__TASK ITEM__. Return the following from the records below: each line, word for word, starting with the line that contains "generator itself is" and going on through the line that contains "(o : option", with nothing outside that range.

═══ DATA EXCERPTS ═══

(** * post.ipynb: rasterizing matplotlib traces below a zorder threshold

    A shallow embedding of the notebook [post.ipynb].  The notebook has one
    data cell (two calls into [numpy.random]) and three plotting cells, each
    of which builds a figure, saves it as PDF into an [io.BytesIO] and prints
    the size of the buffer in megabytes through [astropy.units].

    Conventions of the embedding:
    - Python floats are modelled by exact rationals [Q], so that a
      statement about a computed value holds of the program up to the
      rounding of binary64;
    - the global [numpy.random] state is threaded explicitly; the bit
      generator itself is an interface ([BitGenerator]);
    - the PDF backend is an interface ([Backend]) from a list of drawing
      operations to bytes; what the notebook decides is which operations
      reach it, and that is modelled from [Axes.draw] and
      [allow_rasterization] of matplotlib 3.4 and later, where consecutive
      rasterized artists share one image;
    - a cell is a function from the kernel namespace to a [result]. *)

From Stdlib Require Import String ZArith QArith List Bool Arith Lia.
From Stdlib Require Import Permutation Sorted Qabs.
Import ListNotations.

Local Open Scope string_scope.
Local Open Scope list_scope.
Local Open Scope Z_scope.

(* ================================================================== *)
(** ** Exceptions *)

Inductive exn : Type :=
| NameError (name : string)
| ValueError.   (** the text of the message is not modelled *)

Inductive result (A : Type) : Type :=
| Ok (a : A)
| Raise (e : exn).

Arguments Ok {A} a.
Arguments Raise {A} e.

Definition bind {A B : Type} (m : result A) (f : A -> result B) : result B :=
  match m with
  | Ok a => f a
  | Raise e => Raise e
  end.

Notation "'let?' x ':=' m 'in' k" := (bind m (fun x => k))
  (at level 10, x pattern, m at level 100, k at level 200).

(** Reading a name of the kernel namespace that no cell has bound yet. *)
Definition lookup {A : Type} (name : string) (o : option A) : result A :=
  match o with
  | Some a => Ok a
  | None => Raise (NameError name)
  end.

(* ================================================================== *)
(** ** numpy arrays

    Only the ranks the notebook uses.  A rank-2 array carries its column
    count, as numpy's [shape] does, so that an array without rows still has
    a second dimension. *)

Inductive ndarray : Type :=
| Arr1 (v : list Q)
| Arr2 (ncols : nat) (rows : list (list Q)).

Definition shape (a : ndarray) : list nat :=
  match a with
  | Arr1 v => [length v]
  | Arr2 ncols rows => [length rows; ncols]
  end.

(** Every row of a rank-2 array has [ncols] entries. *)
Definition rectangular (a : ndarray) : Prop :=
  match a with
  | Arr1 _ => True
  | Arr2 ncols rows => Forall (fun r => length r = ncols) rows
  end.

(** [a[:, j]] *)
Definition column (j : nat) (rows : list (list Q)) : list Q :=
  map (fun r => nth j r 0%Q) rows.

(** The columns of [a], left to right: [a.T] as a list of vectors. *)
Definition columns (ncols : nat) (rows : list (list Q)) : list (list Q) :=
  map (fun j => column j rows) (seq 0 ncols).

(** Broadcasting of [a] to the shape [(nr, nc)], as [numpy.broadcast_to]:
    dimensions are aligned on the right and a dimension of extent 1 is
    repeated. *)
Definition broadcast_row (nc : nat) (r : list Q) : result (list Q) :=
  if (length r =? nc)%nat then Ok r
  else match r with
       | [x] => Ok (repeat x nc)
       | _ => Raise ValueError
       end.

Fixpoint broadcast_rows (nc : nat) (rows : list (list Q)) : result (list (list Q)) :=
  match rows with
  | [] => Ok []
  | r :: rest =>
      let? r' := broadcast_row nc r in
      let? rest' := broadcast_rows nc rest in
      Ok (r' :: rest')
  end.

Definition broadcast_to (a : ndarray) (nr nc : nat) : result (list (list Q)) :=
  match a with
  | Arr1 v =>
      let? r := broadcast_row nc v in Ok (repeat r nr)
  | Arr2 _ rows =>
      let? rows' := broadcast_rows nc rows in
      if (length rows' =? nr)%nat then Ok rows'
      else match rows' with
           | [r] => Ok (repeat r nr)
           | _ => Raise ValueError
           end
  end.

(* ================================================================== *)
(** ** numpy.random

    The legacy [RandomState] behind [np.random.uniform] and
    [np.random.normal].  The bit generator supplies raw 32-bit words and
    standard normal deviates; everything above it is written out. *)

Class BitGenerator (rng : Type) : Type := {
  (** one raw output word; only its low 32 bits are used *)
  next_uint32 : rng -> Z * rng;
  (** one standard normal deviate ([legacy_gauss]) *)
  legacy_gauss : rng -> Q * rng
}.

Definition uint32 (z : Z) : Z := z mod 2 ^ 32.

Section Sampling.

Context {rng : Type} `{BitGenerator rng}.

(** [mt19937_next_double]: two words give a 53-bit mantissa,
    [(a * 67108864.0 + b) / 9007199254740992.0] with [a = next >> 5]
    and [b = next >> 6]. *)
Definition next_double (s : rng) : Q * rng :=
  let (x, s1) := next_uint32 s in
  let (y, s2) := next_uint32 s1 in
  let a := Z.shiftr (uint32 x) 5 in
  let b := Z.shiftr (uint32 y) 6 in
  (Qmake (a * 67108864 + b) 9007199254740992, s2).

(** [random_uniform(state, lower, range)] *)
Definition random_uniform (lower range : Q) (s : rng) : Q * rng :=
  let (u, s') := next_double s in
  ((lower + range * u)%Q, s').

(** [legacy_normal(state, loc, scale)] *)
Definition legacy_normal (loc scale : Q) (s : rng) : Q * rng :=
  let (g, s') := legacy_gauss s in
  ((loc + scale * g)%Q, s').

(** Filling an output array element by element, in C order, while the
    generator state advances: one call of [f] per element. *)
Fixpoint fill {A B : Type} (f : A -> rng -> B * rng) (l : list A) (s : rng)
  : list B * rng :=
  match l with
  | [] => ([], s)
  | a :: rest =>
      let (b, s1) := f a s in
      let (bs, s2) := fill f rest s1 in
      (b :: bs, s2)
  end.

(** [np.random.uniform(low, high, size=n)] *)
Definition uniform (low high : Q) (size : nat) (s : rng) : ndarray * rng :=
  let (v, s') := fill (fun _ : nat => random_uniform low (high - low)%Q)
                      (seq 0 size) s in
  (Arr1 v, s').

(** [np.random.normal(loc, scale, size=(nr, nc))] with an array [loc]:
    [loc] is broadcast against [size]; a mismatch raises. *)
Definition normal (loc : ndarray) (scale : Q) (size : nat * nat) (s : rng)
  : result (ndarray * rng) :=
  let (nr, nc) := size in
  let? locs := broadcast_to loc nr nc in
  let (rows, s') := fill (fill (fun l => legacy_normal l scale)) locs s in
  Ok (Arr2 nc rows, s').

(** The generator state after [k] doubles, respectively [k] deviates, and
    the [k]-th value of each stream. *)
Definition skip_double (k : nat) (s : rng) : rng :=
  Nat.iter k (fun s => snd (next_double s)) s.

Definition skip_gauss (k : nat) (s : rng) : rng :=
  Nat.iter k (fun s => snd (legacy_gauss s)) s.

Definition double_at (s : rng) (k : nat) : Q := fst (next_double (skip_double k s)).

Definition gauss_at (s : rng) (k : nat) : Q := fst (legacy_gauss (skip_gauss k s)).

(** The generator state after [k] raw words, and the [k]-th raw word. *)
Definition skip_word (k : nat) (s : rng) : rng :=
  Nat.iter k (fun s => snd (next_uint32 s)) s.

Definition word_at (s : rng) (k : nat) : Z := fst (next_uint32 (skip_word k s)).

End Sampling.

(** The double in the unit interval that two raw words give: the upper 27
    bits of the first and the upper 26 bits of the second form a 53-bit
    numerator over 2^53. *)
Definition mantissa (x y : Z) : Z :=
  Z.shiftr (x mod 2 ^ 32) 5 * 2 ^ 26 + Z.shiftr (y mod 2 ^ 32) 6.

Definition unit_double (x y : Z) : Q := Qmake (mantissa x y) (2 ^ 53).

(* ================================================================== *)
(** ** astropy.units

    The information units of [astropy.units]: [byte] is [8 * bit], and it
    takes both the SI prefixes (powers of 1000) and the binary ones (powers
    of 1024). *)

Module u.

Inductive Unit : Type :=
| bit
| byte
| kilobyte
| megabyte
| gigabyte
| kibibyte
| mebibyte
| gibibyte.

Definition eqb (a b : Unit) : bool :=
  match a, b with
  | bit, bit | byte, byte
  | kilobyte, kilobyte | megabyte, megabyte | gigabyte, gigabyte
  | kibibyte, kibibyte | mebibyte, mebibyte | gibibyte, gibibyte => true
  | _, _ => false
  end.

(** The scale of the unit once decomposed to the base unit [bit]. *)
Definition scale (a : Unit) : Q :=
  match a with
  | bit => 1
  | byte => 8
  | kilobyte => 8 * 1000
  | megabyte => 8 * 1000000
  | gigabyte => 8 * 1000000000
  | kibibyte => 8 * 1024
  | mebibyte => 8 * 1048576
  | gibibyte => 8 * 1073741824
  end.

(** [UnitBase._to]: the factor from [a] to [b]; the very same unit
    converts with factor one. *)
Definition _to (a b : Unit) : Q :=
  if eqb a b then 1%Q else (scale a / scale b)%Q.

End u.

Record Quantity : Type := {
  value : Q;
  unit : u.Unit
}.

(** [n * unit] for a Python int [n] *)
Definition int_mul_unit (n : Z) (a : u.Unit) : Quantity :=
  {| value := inject_Z n; unit := a |}.

(** [Quantity.to(unit)] *)
Definition to (q : Quantity) (a : u.Unit) : Quantity :=
  {| value := (u._to (unit q) a * value q)%Q; unit := a |}.

(* ================================================================== *)
(** ** matplotlib: artists, axes and drawing *)

Inductive Color : Type :=
| CycleColor (n : nat)        (** ['C<n>'] of the axes' property cycle *)
| NamedColor (name : string).

Record Line2D : Type := {
  xdata : list nat;
  ydata : list Q;
  marker : string;
  linewidth : Q;
  alpha : option Q;
  color : Color;
  zorder : Z;
  rasterized : bool
}.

═══

__RESULT OF THE TASK__.
      generator itself is an interface ([BitGenerator]);
    - the PDF backend is an interface ([Backend]) from a list of drawing
      operations to bytes; what the notebook decides is which operations
      reach it, and that is modelled from [Axes.draw] and
      [allow_rasterization] of matplotlib 3.4 and later, where consecutive
      rasterized artists share one image;
    - a cell is a function from the kernel namespace to a [result]. *)

From Stdlib Require Import String ZArith QArith List Bool Arith Lia.
From Stdlib Require Import Permutation Sorted Qabs.
Import ListNotations.

Local Open Scope string_scope.
Local Open Scope list_scope.
Local Open Scope Z_scope.

(* ================================================================== *)
(** ** Exceptions *)

Inductive exn : Type :=
| NameError (name : string)
| ValueError.   (** the text of the message is not modelled *)

Inductive result (A : Type) : Type :=
| Ok (a : A)
| Raise (e : exn).

Arguments Ok {A} a.
Arguments Raise {A} e.

Definition bind {A B : Type} (m : result A) (f : A -> result B) : result B :=
  match m with
  | Ok a => f a
  | Raise e => Raise e
  end.

Notation "'let?' x ':=' m 'in' k" := (bind m (fun x => k))
  (at level 10, x pattern, m at level 100, k at level 200).

(** Reading a name of the kernel namespace that no cell has bound yet. *)
Definition lookup {A : Type} (name : string) (o : option A) : result A :=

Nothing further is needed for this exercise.